Eicha even names its audience. Is it nothing to you, all who pass along the road? Look and see if there is any pain like my pain.[9] Every other week of the year, the married friend is the passerby — not from coldness of heart, but because the cold state is where the calendar leaves her, and no honest effort crosses the gap from there. “It was worth it” and “the right one will come” are what the gap sounds like from the far side. Underneath them sits the quieter reason: the woman across the table is evidence that the system does not always deliver, and if it does not always deliver, it could have been her — her Friday nights with no candles to light, her at sixty in the empty apartment.

And the word has one more thing folded into it. In the scroll there are no vowels. The letters of Eicha — alef, yud, chaf, heh — are the letters of Ayeka: Where are you. The first question Hashem ever asked a human being, asked of Adam while he hid among the trees in his shame — and the midrash says that question was itself the first lament: I mourned over him, Eicha.[10] So the word runs in two directions at once. Read toward her, it is testimony: how she sits alone. Read toward the one avoiding her eyes, it is a question: where are you. Her Eicha and your Ayeka are one word.

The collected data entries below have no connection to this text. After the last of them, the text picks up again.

Lemma take_loop_spec `{!Environment} fuel n e b w : well w → uxItemSize (queue w) = 0 →
  rounds fuel (entry e w) n (tasks w) →
  wp (n = portMAX_DELAY) (take_loop os others interrupts fuel n e b) (take_result n w) w.
Proof.
  intros Hw Hs Hr.
  apply (receiving_loop (λ fuel n e b, take_loop os others interrupts fuel n e b)
           (λ q, upd (with_messages (u32 (uxMessagesWaiting q - 1)));;
                 (if pcHead q =? queueQUEUE_IS_MUTEX then
                    holder ← call (pvTaskIncrementMutexHeldCount os); upd (with_first holder)
                  else mret tt);;
                 wake os Sending (yield others);; mret pdPASS)
           (λ _, mret errQUEUE_EMPTY)
           (λ b, (if b : bool then disinherit os else mret tt);; mret errQUEUE_EMPTY) (inherit os)
           0 take_result);
    try (intros; reflexivity); eauto using take_result_passes.
  - intros D a w1. apply quiet_inherit.
  - intros n1 w1 x rest HF Hs1. apply wp_bind, wp_modify. rewrite (count_pop _ x rest) by done.
    assert (∀ h k, fifo (with_messages (len rest) (with_first h (queue w1))) rest →
      wp False (wake os Sending (yield others);; mret pdPASS) (take_result n1 w1)
        (Kernel (with_messages (len rest) (with_first h (queue w1))) k)) as Hend.
    { intros h k HF1. apply wp_bind. eapply wp_mono; [apply quiet_wake|]. intros ? w3 [He _].
      apply wp_ret. left. split; [done|]. eexists w1, _, rest. split; [reflexivity|].
      split; [|by split; [|exact He]].
      destruct (HF) as [_ _ _ _ F5 _]. apply Forall_cons in F5 as [Hx _].
      assert (x = []) as -> by (apply nil_length_inv; unfold len in *; lia). done. }
    assert (∀ h, fifo (with_messages (len rest) (with_first h (queue w1))) rest) as HF1.
    { intros h. apply fifo_pop in HF. unfold next_read in HF. rewrite Hs1 in HF. simpl in HF.
      destruct HF as [F1 F2 F3 F4 F5 F6]. destruct (queue w1); simpl in *. subst.
      constructor; simpl; try done. }
    apply wp_bind. case_match.
    + apply wp_bind, wp_call, wp_modify. simpl.
      assert (∀ h, with_first h (with_messages (len rest) (queue w1)) =
                   with_messages (len rest) (with_first h (queue w1))) as -> by (by destruct (queue w1)).
      apply Hend, HF1.
    + apply wp_ret.
      replace (with_messages (len rest) (queue w1))
        with (with_messages (len rest) (with_first (u_first (queue w1)) (queue w1))) by (by destruct (queue w1)).
      apply Hend, HF1.
  - intros n1 a w1 HF1 Hg. apply wp_ret. right. split; [done|]. split; [done|].
    exists w1, []. by repeat (split; [reflexivity || done|]).
  - intros n1 w1 a w2 HF1 He1 Hg. apply wp_bind. eapply (wp_mono _ (λ _, env w2)).
    + destruct a; [|apply wp_ret; reflexivity]. unfold disinherit. apply wp_bind, wp_gets.
      unfold call, wp. by apply env_contents.
    + intros ? w3 He. apply wp_ret. right. split; [done|]. split; [done|]. exists w2, [].
      by repeat (split; [reflexivity || done|]).
Qed.
Lemma fresh_left n k : 0 <= n → left (vTaskInternalSetTimeOutState os k) n k = (2 * Z.to_nat n + if aborted k then 1 else 0)%nat.
Proof. intros. unfold left. simpl. lia. Qed.
End ArchDemo.

Lemma mbox_post_delivers_witness :
  wp (¬ (makes_room QueueDemo.drain ∧ (2 <= 5)%nat))
    (sys_mbox_post QueueDemo.os true QueueDemo.drain id ArchDemo.in_thread ArchDemo.no_switch 5 (Z.to_nat 20003) false OBJ 0x20003000)
    (λ _ s', sent QueueDemo.drain id queueSEND_TO_BACK (le32 0x20003000) (kern ArchDemo.full_mailbox) (kern s'))
    ArchDemo.full_mailbox ∧ makes_room QueueDemo.drain.
Proof.
  split; [|apply ArchDemo.drain_makes_room].
  apply (mbox_post_delivers QueueDemo.os true QueueDemo.drain id ArchDemo.in_thread ArchDemo.no_switch
           QueueDemo.left QueueDemo.patient).
  - apply QueueDemo.environment.
  - apply QueueDemo.deadline.
  - done.
  - intros k. rewrite ArchDemo.fresh_left by lia. destruct (QueueDemo.aborted k); lia.
  - by vm_compute.
  - by vm_compute.
  - eexists. apply ArchDemo.full_mailbox_fifo.
  - by vm_compute.
Defined.

Lemma mbox_fetch_takes_first_witness :
  wp (10 = 0) (sys_arch_mbox_fetch QueueDemo.os true QueueDemo.drain id 23 OBJ (Some 0) 10)
    (λ r s', fetched QueueDemo.drain id QueueDemo.patient 10 SYS_ARCH_TIMEOUT ArchDemo.full_mailbox r s' ∧
             (10 = 0 → r.1 ≠ SYS_ARCH_TIMEOUT)) ArchDemo.full_mailbox.
Proof.
  refine (proj1 (mbox_fetch_takes_first QueueDemo.os true QueueDemo.drain id QueueDemo.left QueueDemo.patient
                   23 0 10 ArchDemo.full_mailbox _ _ _ _ _ _ _ _ _)).
  - apply QueueDemo.environment.
  - apply QueueDemo.deadline.
  - done.
  - lia.
  - by vm_compute.
  - eexists. apply ArchDemo.full_mailbox_fifo.
  - by vm_compute.
  - lia.
  - intros _. split; [lia|intros _]. vm_compute. lia.
Defined.

Lemma mailbox_is_fifo_witness : ∃ r s1, sys_mbox_new QueueDemo.os true id OBJ 2 ArchDemo.start = Done (r, s1) ∧
  (r = ERR_MEM ∧ field s1 = NULL ∨
   r = ERR_OK ∧ ∃ w', run QueueDemo.os true id id ArchDemo.in_thread ArchDemo.no_switch 3
                        [Post 1000; Post 2000; Fetch; Post 3000; Fetch] s1 = Done ([1000; 2000], set_kern w' s1) ∧
     mailbox (queue w') [3000]).
Proof.
  apply (mailbox_is_fifo QueueDemo.os true id id ArchDemo.in_thread ArchDemo.no_switch 2 2).
  - apply ArchDemo.heap_laws.
  - done.
  - done.
  - done.
  - lia.
  - intros msg. rewrite !elem_of_cons, elem_of_nil. unfold is_u32. naive_solver lia.
  - done.
Defined.

Lemma long_timeouts_wrap_witness :
  sys_arch_mbox_fetch QueueDemo.os true QueueDemo.drain id 1 OBJ (Some 5) 4294968 ArchDemo.empty_mailbox =
    Done ((SYS_ARCH_TIMEOUT, Some 0), ArchDemo.empty_mailbox).
Proof.
  refine (proj1 (proj2 (long_timeouts_wrap QueueDemo.os true QueueDemo.drain id 0 (Some 5) ArchDemo.empty_mailbox _ _ _)) _).
  - by vm_compute.
  - apply ArchDemo.empty_mailbox_fifo.
  - done.
  - by vm_compute.
Defined.

Lemma full_mailbox_stops_interrupt_witness :
  sys_mbox_trypost QueueDemo.os true id id ArchDemo.in_systick 9 false OBJ 0x20003000 ArchDemo.full_mailbox = Diverge.
Proof.
  refine (proj1 (proj2 (proj2 (full_mailbox_stops_interrupt QueueDemo.os true id id ArchDemo.in_systick ArchDemo.no_switch
                   9 9 false 0x20003000 ArchDemo.full_mailbox _ _ _ ArchDemo.full_mailbox_fifo _ _)))); by vm_compute.
Defined.

Lemma core_lock_nests_witness : ∃ s1 s2,
  for_each (replicate 3 tt) (λ _, sys_lock_tcpip_core QueueDemo.os true id id 1) ArchDemo.core_lock = Done (tt, s1) ∧
  core_locked 7 3 s1 ∧ sys_check_core_locking QueueDemo.os s1 = Done (tt, s1) ∧
  for_each (replicate 3 tt) (λ _, sys_unlock_tcpip_core QueueDemo.os true id id 1) s1 = Done (tt, s2) ∧
  core_locked 7 0 s2 ∧ sys_check_core_locking QueueDemo.os s2 = Diverge.
Proof.
  apply (core_lock_nests QueueDemo.os true id id 7 3 0 ArchDemo.core_lock); done.
Defined.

But this week she is not the passerby. The halacha has already stripped her table and silenced her music and is lowering her, day by day, toward the floor. Whatever grief she can reach for Yerushalayim this week, she is — for nine days only — within reach of her friend’s Tuesday nights too. The machine does not check what the heat gets used for. So use it. In a house of mourning, the comforters may not say a word until the mourner speaks first.[11] No theology, no timeline, no promise that it will all make sense. Sit down on the floor next to her while you can still feel what she feels. Do not reach for the sentence that makes you safe — next week, back in the cold, it will be all you have again.

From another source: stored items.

(* ===== verification/RtosStream.v ===== *)
(** * Stream buffers and message buffers of the kernel

    [FreeRTOS/Source/stream_buffer.c]: a ring of bytes between one writer and one
    reader, that needs no lock: the writer alone moves [xHead], the reader alone
    [xTail]. A message buffer puts the length of each message in front of it.

    The state is one buffer and the rest of the kernel, whose notifications, heap and
    clock are a table of operations. [others] is what other tasks and interrupts do
    where a task may be interrupted between two accesses to the shared buffer; a
    function called from an interrupt is not interrupted by the other side. Static
    allocation and the callbacks are configured out. *)

From stdpp Require Import relations.
From S2P Require Import Prelude.
From S2P Require RtosList.
Local Open Scope Z_scope.

(** ** Data *)

Definition pdPASS : Z := 1.
Definition pdFAIL : Z := 0.
Definition sbFLAGS_IS_MESSAGE_BUFFER : Z := 1.
Definition sbFLAGS_IS_STATICALLY_ALLOCATED : Z := 2.
Definition sbFLAGS_IS_BATCHING_BUFFER : Z := 4.
Definition sbBYTES_TO_STORE_MESSAGE_LENGTH : Z := 4.
Definition STREAM_BUFFER_BUFFER_WRITE_VALUE : Z := 0x55.
Abbreviation portMAX_DELAY := RtosList.portMAX_DELAY.

(** [address] is where the structure lies; [pucBuffer] are the bytes of the storage
    area behind it. A task handle is 0 when no one waits. *)
Record StreamBuffer_t := StreamBuffer {
  xTail : Z;
  xHead : Z;
  xLength : Z;
  xTriggerLevelBytes : Z;
  xTaskWaitingToReceive : Z;
  xTaskWaitingToSend : Z;
  pucBuffer : bytes;
  ucFlags : Z;
  uxStreamBufferNumber : Z;
  uxNotificationIndex : Z;
  address : Z;
}.

Definition with_tail x b := StreamBuffer x (xHead b) (xLength b) (xTriggerLevelBytes b) (xTaskWaitingToReceive b)
  (xTaskWaitingToSend b) (pucBuffer b) (ucFlags b) (uxStreamBufferNumber b) (uxNotificationIndex b) (address b).
Definition with_head x b := StreamBuffer (xTail b) x (xLength b) (xTriggerLevelBytes b) (xTaskWaitingToReceive b)
  (xTaskWaitingToSend b) (pucBuffer b) (ucFlags b) (uxStreamBufferNumber b) (uxNotificationIndex b) (address b).
Definition with_receiver x b := StreamBuffer (xTail b) (xHead b) (xLength b) (xTriggerLevelBytes b) x
  (xTaskWaitingToSend b) (pucBuffer b) (ucFlags b) (uxStreamBufferNumber b) (uxNotificationIndex b) (address b).
Definition with_sender x b := StreamBuffer (xTail b) (xHead b) (xLength b) (xTriggerLevelBytes b)
  (xTaskWaitingToReceive b) x (pucBuffer b) (ucFlags b) (uxStreamBufferNumber b) (uxNotificationIndex b) (address b).
Definition with_bytes x b := StreamBuffer (xTail b) (xHead b) (xLength b) (xTriggerLevelBytes b)
  (xTaskWaitingToReceive b) (xTaskWaitingToSend b) x (ucFlags b) (uxStreamBufferNumber b) (uxNotificationIndex b)
  (address b).
Definition with_number x b := StreamBuffer (xTail b) (xHead b) (xLength b) (xTriggerLevelBytes b)
  (xTaskWaitingToReceive b) (xTaskWaitingToSend b) (pucBuffer b) (ucFlags b) x (uxNotificationIndex b) (address b).
Definition with_index x b := StreamBuffer (xTail b) (xHead b) (xLength b) (xTriggerLevelBytes b)
  (xTaskWaitingToReceive b) (xTaskWaitingToSend b) (pucBuffer b) (ucFlags b) (uxStreamBufferNumber b) x (address b).

Definition is_message_buffer (b : StreamBuffer_t) : bool :=
  negb (Z.land (ucFlags b) sbFLAGS_IS_MESSAGE_BUFFER =? 0).
Definition is_batching_buffer (b : StreamBuffer_t) : bool :=
  negb (Z.land (ucFlags b) sbFLAGS_IS_BATCHING_BUFFER =? 0).

(** What the file uses of the rest of the kernel. *)
Record kernel_ops (T K : Type) := KernelOps {
  pvPortMalloc : Z → K → Z * K;
  heap_bytes : Z → Z → K → bytes;
  vPortFree : Z → K → K;
  xTaskNotifyStateClear : K → K;
  xTaskNotify : Z → K → K;
  xTaskNotifyFromISR : Z → option bool → K → option bool * K;
  xTaskNotifyWait : Z → K → K;
  xTaskGetCurrentTaskHandle : K → Z;
  vTaskSetTimeOutState : K → T;
  xTaskCheckForTimeOut : T → Z → K → bool * T * Z * K;
  vTaskSuspendAll : K → K;
  xTaskResumeAll : K → K;
}.
Arguments pvPortMalloc {T K}. Arguments heap_bytes {T K}. Arguments vPortFree {T K}.
Arguments xTaskNotifyStateClear {T K}. Arguments xTaskNotify {T K}. Arguments xTaskNotifyFromISR {T K}.
Arguments xTaskNotifyWait {T K}. Arguments xTaskGetCurrentTaskHandle {T K}. Arguments vTaskSetTimeOutState {T K}.
Arguments xTaskCheckForTimeOut {T K}. Arguments vTaskSuspendAll {T K}. Arguments xTaskResumeAll {T K}.

Record world (K : Type) := World { buffer : StreamBuffer_t; tasks : K }.
Arguments World {K}. Arguments buffer {K}. Arguments tasks {K}.

(** ** Operations *)

Section operations.
Context {T K : Type} (os : kernel_ops T K) (asserts : bool).
Local Abbreviation W := (world K).

Definition upd (f : StreamBuffer_t → StreamBuffer_t) : ST W unit := modify (λ w, World (f (buffer w)) (tasks w)).
Definition call {A} (f : K → A * K) : ST W A := λ w, let '(a, k) := f (tasks w) in Done (a, World (buffer w) k).
Definition run (f : K → K) : ST W unit := modify (λ w, World (buffer w) (f (tasks w))).
Definition configASSERT (b : bool) : ST W unit := if asserts && negb b then lift Fault else mret tt.
Definition handle (xStreamBuffer : ptr) : ST W StreamBuffer_t :=
  match xStreamBuffer with OBJ => gets buffer | NULL => lift Fault end.

(** *** The ring *)

Definition prvBytesInBuffer : ST W Z :=
  b ← gets buffer;
  let xCount := u32 (u32 (xLength b + xHead b) - xTail b) in
  mret (if xLength b <=? xCount then u32 (xCount - xLength b) else xCount).

(** The result is the new head; [xHead] is left as it is. *)
Definition prvWriteBytesToBuffer (pucData : bytes) (xCount xHead : Z) : ST W Z :=
  configASSERT (0 <? xCount);;
  b ← gets buffer;
  let xFirstLength := Z.min (u32 (xLength b - xHead)) xCount in
  configASSERT (u32 (xHead + xFirstLength) <=? xLength b);;
  d ← lift (slice pucData 0 xFirstLength);
  m ← lift (memcpy (pucBuffer b) xHead d);
  upd (with_bytes m);;
  (if xFirstLength <? xCount then
     configASSERT (u32 (xCount - xFirstLength) <=? xLength b);;
     d ← lift (slice pucData xFirstLength (u32 (xCount - xFirstLength)));
     m ← lift (memcpy m 0 d);
     upd (with_bytes m)
   else mret tt);;
  let xHead := u32 (xHead + xCount) in
  mret (if xLength b <=? xHead then u32 (xHead - xLength b) else xHead).

(** The result is the caller's memory and the new tail; [xTail] is left as it is. *)
Definition prvReadBytesFromBuffer (pucData : bytes) (xCount xTail : Z) : ST W (bytes * Z) :=
  configASSERT (negb (xCount =? 0));;
  b ← gets buffer;
  let xFirstLength := Z.min (u32 (xLength b - xTail)) xCount in
  configASSERT (xFirstLength <=? xCount);;
  configASSERT (u32 (xTail + xFirstLength) <=? xLength b);;
  d ← lift (slice (pucBuffer b) xTail xFirstLength);
  pucData ← lift (memcpy pucData 0 d);
  pucData ← (
    if xFirstLength <? xCount then
      d ← lift (slice (pucBuffer b) 0 (u32 (xCount - xFirstLength)));
      lift (memcpy pucData xFirstLength d)
    else mret pucData);
  let xTail := u32 (xTail + xCount) in
  mret (pucData, if xLength b <=? xTail then u32 (xTail - xLength b) else xTail).

(** *** Creation *)

Definition prvInitialiseNewStreamBuffer (pucBuffer : bytes) (xBufferSizeBytes xTriggerLevelBytes ucFlags address : Z) :
    ST W unit :=
  let pucBuffer := if asserts then replicate (Z.to_nat xBufferSizeBytes) STREAM_BUFFER_BUFFER_WRITE_VALUE
                   else pucBuffer in
  upd (λ _, StreamBuffer 0 0 xBufferSizeBytes xTriggerLevelBytes 0 0 pucBuffer ucFlags 0 0 address).


Definition vStreamBufferDelete (xStreamBuffer : ptr) : ST W unit :=
  b ← handle xStreamBuffer;
  if Z.land (ucFlags b) sbFLAGS_IS_STATICALLY_ALLOCATED =? 0 then run (vPortFree os (address b))
  else upd (λ _, StreamBuffer 0 0 0 0 0 0 [] 0 0 0 (address b)).

(** For a task in a critical section, and for an interrupt. *)
Definition xStreamBufferReset (xStreamBuffer : ptr) : ST W Z :=
  b ← handle xStreamBuffer;
  if (xTaskWaitingToReceive b =? 0) && (xTaskWaitingToSend b =? 0) then
    prvInitialiseNewStreamBuffer (pucBuffer b) (xLength b) (xTriggerLevelBytes b) (ucFlags b) (address b);;
    upd (with_number (uxStreamBufferNumber b));;
    mret pdPASS
  else mret pdFAIL.
Definition xStreamBufferResetFromISR (xStreamBuffer : ptr) : ST W Z := xStreamBufferReset xStreamBuffer.


(** *** Queries *)

(** [step]: what happens between two accesses to the shared indices. *)
Fixpoint spaces_loop (step : ST W unit) (fuel : nat) : ST W Z :=
  match fuel with
  | O => diverge
  | S fuel =>
      xOriginalTail ← gets (λ w, xTail (buffer w));
      step;;
      xSpace ← gets (λ w, u32 (xLength (buffer w) + xTail (buffer w)));
      step;;
      xSpace ← gets (λ w, u32 (xSpace - xHead (buffer w)));
      step;;
      tail ← gets (λ w, xTail (buffer w));
      if xOriginalTail =? tail then mret xSpace else spaces_loop step fuel
  end.

Definition xStreamBufferSpacesAvailable (step : ST W unit) (fuel : nat) (xStreamBuffer : ptr) : ST W Z :=
  handle xStreamBuffer;;
  xSpace ← spaces_loop step fuel;
  b ← gets buffer;
  let xSpace := u32 (xSpace - 1) in
  mret (if xLength b <=? xSpace then u32 (xSpace - xLength b) else xSpace).

Definition xStreamBufferBytesAvailable (xStreamBuffer : ptr) : ST W Z :=
  handle xStreamBuffer;; prvBytesInBuffer.

Definition xStreamBufferIsEmpty (xStreamBuffer : ptr) : ST W bool :=
  b ← handle xStreamBuffer; mret (xHead b =? xTail b).

Definition xStreamBufferIsFull (step : ST W unit) (fuel : nat) (xStreamBuffer : ptr) : ST W bool :=
  b ← handle xStreamBuffer;
  let xBytesToStoreMessageLength := if is_message_buffer b then sbBYTES_TO_STORE_MESSAGE_LENGTH else 0 in
  xSpace ← xStreamBufferSpacesAvailable step fuel xStreamBuffer;
  mret (xSpace <=? xBytesToStoreMessageLength).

There is no fix. There is only whether she sits alone.

How can she carry it alone?[12]

 

[1] Aronson, E., & Mills, J. (1959). “The effect of severity of initiation on liking for a group.” Journal of Abnormal and Social Psychology. The foundational effort-justification study, replicated for sixty years across hazing, military training, religious conversion, and entry rituals of all kinds.

[2] Loewenstein, G. (2005). “Hot-cold empathy gaps and medical decision making.” Health Psychology. People in cold states systematically underestimate the force of hot states — in others, and in their own past selves.

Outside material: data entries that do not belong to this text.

Definition set_tcbs (x : gmap Z TCB_t) (s : scheduler) : scheduler :=
  Scheduler x (lists s) (pxCurrentTCB s) (pxDelayedTaskList s) (pxOverflowDelayedTaskList s)
    (uxDeletedTasksWaitingCleanUp s) (uxCurrentNumberOfTasks s) (xTickCount s) (uxTopReadyPriority s)
    (xSchedulerRunning s) (xPendedTicks s) (xYieldPending s) (xNumOfOverflows s) (uxTaskNumber s)
    (xNextTaskUnblockTime s) (uxSchedulerSuspended s) (pendsv s).
Definition set_lists (x : list_id → zipper Z) (s : scheduler) : scheduler :=
  Scheduler (tcbs s) x (pxCurrentTCB s) (pxDelayedTaskList s) (pxOverflowDelayedTaskList s)
    (uxDeletedTasksWaitingCleanUp s) (uxCurrentNumberOfTasks s) (xTickCount s) (uxTopReadyPriority s)
    (xSchedulerRunning s) (xPendedTicks s) (xYieldPending s) (xNumOfOverflows s) (uxTaskNumber s)
    (xNextTaskUnblockTime s) (uxSchedulerSuspended s) (pendsv s).
Definition set_current (x : Z) (s : scheduler) : scheduler :=
  Scheduler (tcbs s) (lists s) x (pxDelayedTaskList s) (pxOverflowDelayedTaskList s)
    (uxDeletedTasksWaitingCleanUp s) (uxCurrentNumberOfTasks s) (xTickCount s) (uxTopReadyPriority s)
    (xSchedulerRunning s) (xPendedTicks s) (xYieldPending s) (xNumOfOverflows s) (uxTaskNumber s)
    (xNextTaskUnblockTime s) (uxSchedulerSuspended s) (pendsv s).
Definition set_delayed_list (x : list_id) (s : scheduler) : scheduler :=
  Scheduler (tcbs s) (lists s) (pxCurrentTCB s) x (pxOverflowDelayedTaskList s) (uxDeletedTasksWaitingCleanUp s)
    (uxCurrentNumberOfTasks s) (xTickCount s) (uxTopReadyPriority s) (xSchedulerRunning s) (xPendedTicks s)
    (xYieldPending s) (xNumOfOverflows s) (uxTaskNumber s) (xNextTaskUnblockTime s) (uxSchedulerSuspended s)
    (pendsv s).
Definition set_overflow_list (x : list_id) (s : scheduler) : scheduler :=
  Scheduler (tcbs s) (lists s) (pxCurrentTCB s) (pxDelayedTaskList s) x (uxDeletedTasksWaitingCleanUp s)
    (uxCurrentNumberOfTasks s) (xTickCount s) (uxTopReadyPriority s) (xSchedulerRunning s) (xPendedTicks s)
    (xYieldPending s) (xNumOfOverflows s) (uxTaskNumber s) (xNextTaskUnblockTime s) (uxSchedulerSuspended s)
    (pendsv s).
Definition set_deleted (x : Z) (s : scheduler) : scheduler :=
  Scheduler (tcbs s) (lists s) (pxCurrentTCB s) (pxDelayedTaskList s) (pxOverflowDelayedTaskList s) x
    (uxCurrentNumberOfTasks s) (xTickCount s) (uxTopReadyPriority s) (xSchedulerRunning s) (xPendedTicks s)
    (xYieldPending s) (xNumOfOverflows s) (uxTaskNumber s) (xNextTaskUnblockTime s) (uxSchedulerSuspended s)
    (pendsv s).
Definition set_number (x : Z) (s : scheduler) : scheduler :=
  Scheduler (tcbs s) (lists s) (pxCurrentTCB s) (pxDelayedTaskList s) (pxOverflowDelayedTaskList s)
    (uxDeletedTasksWaitingCleanUp s) x (xTickCount s) (uxTopReadyPriority s) (xSchedulerRunning s) (xPendedTicks
    s) (xYieldPending s) (xNumOfOverflows s) (uxTaskNumber s) (xNextTaskUnblockTime s) (uxSchedulerSuspended s)
    (pendsv s).
Definition set_tick (x : Z) (s : scheduler) : scheduler :=
  Scheduler (tcbs s) (lists s) (pxCurrentTCB s) (pxDelayedTaskList s) (pxOverflowDelayedTaskList s)
    (uxDeletedTasksWaitingCleanUp s) (uxCurrentNumberOfTasks s) x (uxTopReadyPriority s) (xSchedulerRunning s)
    (xPendedTicks s) (xYieldPending s) (xNumOfOverflows s) (uxTaskNumber s) (xNextTaskUnblockTime s)
    (uxSchedulerSuspended s) (pendsv s).
Definition set_top (x : Z) (s : scheduler) : scheduler :=
  Scheduler (tcbs s) (lists s) (pxCurrentTCB s) (pxDelayedTaskList s) (pxOverflowDelayedTaskList s)
    (uxDeletedTasksWaitingCleanUp s) (uxCurrentNumberOfTasks s) (xTickCount s) x (xSchedulerRunning s)
    (xPendedTicks s) (xYieldPending s) (xNumOfOverflows s) (uxTaskNumber s) (xNextTaskUnblockTime s)
    (uxSchedulerSuspended s) (pendsv s).
Definition set_running (x : bool) (s : scheduler) : scheduler :=
  Scheduler (tcbs s) (lists s) (pxCurrentTCB s) (pxDelayedTaskList s) (pxOverflowDelayedTaskList s)
    (uxDeletedTasksWaitingCleanUp s) (uxCurrentNumberOfTasks s) (xTickCount s) (uxTopReadyPriority s) x
    (xPendedTicks s) (xYieldPending s) (xNumOfOverflows s) (uxTaskNumber s) (xNextTaskUnblockTime s)
    (uxSchedulerSuspended s) (pendsv s).
Definition set_pended (x : Z) (s : scheduler) : scheduler :=
  Scheduler (tcbs s) (lists s) (pxCurrentTCB s) (pxDelayedTaskList s) (pxOverflowDelayedTaskList s)
    (uxDeletedTasksWaitingCleanUp s) (uxCurrentNumberOfTasks s) (xTickCount s) (uxTopReadyPriority s)
    (xSchedulerRunning s) x (xYieldPending s) (xNumOfOverflows s) (uxTaskNumber s) (xNextTaskUnblockTime s)
    (uxSchedulerSuspended s) (pendsv s).
Definition set_yield_pending (x : bool) (s : scheduler) : scheduler :=
  Scheduler (tcbs s) (lists s) (pxCurrentTCB s) (pxDelayedTaskList s) (pxOverflowDelayedTaskList s)
    (uxDeletedTasksWaitingCleanUp s) (uxCurrentNumberOfTasks s) (xTickCount s) (uxTopReadyPriority s)
    (xSchedulerRunning s) (xPendedTicks s) x (xNumOfOverflows s) (uxTaskNumber s) (xNextTaskUnblockTime s)
    (uxSchedulerSuspended s) (pendsv s).
Definition set_overflows (x : Z) (s : scheduler) : scheduler :=
  Scheduler (tcbs s) (lists s) (pxCurrentTCB s) (pxDelayedTaskList s) (pxOverflowDelayedTaskList s)
    (uxDeletedTasksWaitingCleanUp s) (uxCurrentNumberOfTasks s) (xTickCount s) (uxTopReadyPriority s)
    (xSchedulerRunning s) (xPendedTicks s) (xYieldPending s) x (uxTaskNumber s) (xNextTaskUnblockTime s)
    (uxSchedulerSuspended s) (pendsv s).
Definition set_task_number (x : Z) (s : scheduler) : scheduler :=
  Scheduler (tcbs s) (lists s) (pxCurrentTCB s) (pxDelayedTaskList s) (pxOverflowDelayedTaskList s)
    (uxDeletedTasksWaitingCleanUp s) (uxCurrentNumberOfTasks s) (xTickCount s) (uxTopReadyPriority s)
    (xSchedulerRunning s) (xPendedTicks s) (xYieldPending s) (xNumOfOverflows s) x (xNextTaskUnblockTime s)
    (uxSchedulerSuspended s) (pendsv s).
Definition set_unblock_time (x : Z) (s : scheduler) : scheduler :=
  Scheduler (tcbs s) (lists s) (pxCurrentTCB s) (pxDelayedTaskList s) (pxOverflowDelayedTaskList s)
    (uxDeletedTasksWaitingCleanUp s) (uxCurrentNumberOfTasks s) (xTickCount s) (uxTopReadyPriority s)
    (xSchedulerRunning s) (xPendedTicks s) (xYieldPending s) (xNumOfOverflows s) (uxTaskNumber s) x
    (uxSchedulerSuspended s) (pendsv s).
Definition set_suspended (x : Z) (s : scheduler) : scheduler :=
  Scheduler (tcbs s) (lists s) (pxCurrentTCB s) (pxDelayedTaskList s) (pxOverflowDelayedTaskList s)
    (uxDeletedTasksWaitingCleanUp s) (uxCurrentNumberOfTasks s) (xTickCount s) (uxTopReadyPriority s)
    (xSchedulerRunning s) (xPendedTicks s) (xYieldPending s) (xNumOfOverflows s) (uxTaskNumber s)
    (xNextTaskUnblockTime s) x (pendsv s).
Definition set_pendsv (x : bool) (s : scheduler) : scheduler :=
  Scheduler (tcbs s) (lists s) (pxCurrentTCB s) (pxDelayedTaskList s) (pxOverflowDelayedTaskList s)
    (uxDeletedTasksWaitingCleanUp s) (uxCurrentNumberOfTasks s) (xTickCount s) (uxTopReadyPriority s)
    (xSchedulerRunning s) (xPendedTicks s) (xYieldPending s) (xNumOfOverflows s) (uxTaskNumber s)
    (xNextTaskUnblockTime s) (uxSchedulerSuspended s) x.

[3] Nordgren, L. F., Banas, K., & MacDonald, G. (2011). “Empathy gaps for social pain: Why people underestimate the pain of social suffering.” Journal of Personality and Social Psychology. Only participants currently in social pain estimated it accurately; having experienced it before did not close the gap.

[4] Walker, W. R., Skowronski, J. J., & Thompson, C. P. (2003). “Life is pleasant — and memory helps to keep it that way!” Review of General Psychology — the fading affect bias: negative emotion fades from memory faster than positive. Mitchell, T. R., Thompson, L., Peterson, E., & Cronk, R. (1997). “Temporal adjustments in the evaluation of events: The ‘rosy view.’” Journal of Experimental Social Psychology.

[5] Bamidbar 14:10 — “And the whole assembly said to pelt them with stones,” after Yehoshua and Kalev spoke against the spies’ report.

[6] Taanit 29a — on the verse “and the people wept that night” (Bamidbar 14:1): that night was the night of Tisha B’Av. Hashem said: you wept a weeping of nothing, and I will establish for you a weeping for generations.

[7] Taanit 26b — “When Av enters, we diminish joy.” The Nine Days restrictions are codified in Shulchan Aruch, Orach Chaim 551; the prohibition on greeting on Tisha B’Av in 554:20.

[8] Eicha 1:1–2.

[9] Eicha 1:12.

[10] Bereishit 3:9. Bereishit Rabbah 19:9 (and the petichta to Eicha Rabbah): “I mourned over him, Eicha — as it says, and He said to him, Ayeka; it is written איכה.”

[11] Moed Katan 28b — “The comforters are not permitted to say a word until the mourner opens first.” Codified in Shulchan Aruch, Yoreh De’ah 376:1.

[12] Devarim 1:12 — Moshe’s Eicha: “Eicha esa levadi — how can I carry it alone?” Read this Shabbat, Shabbat Chazon, and by widespread custom chanted in the melody of Eicha. Eicha Rabbah 1:1: three prophesied with the word Eicha — Moshe, Yeshayahu, and Yirmiyahu.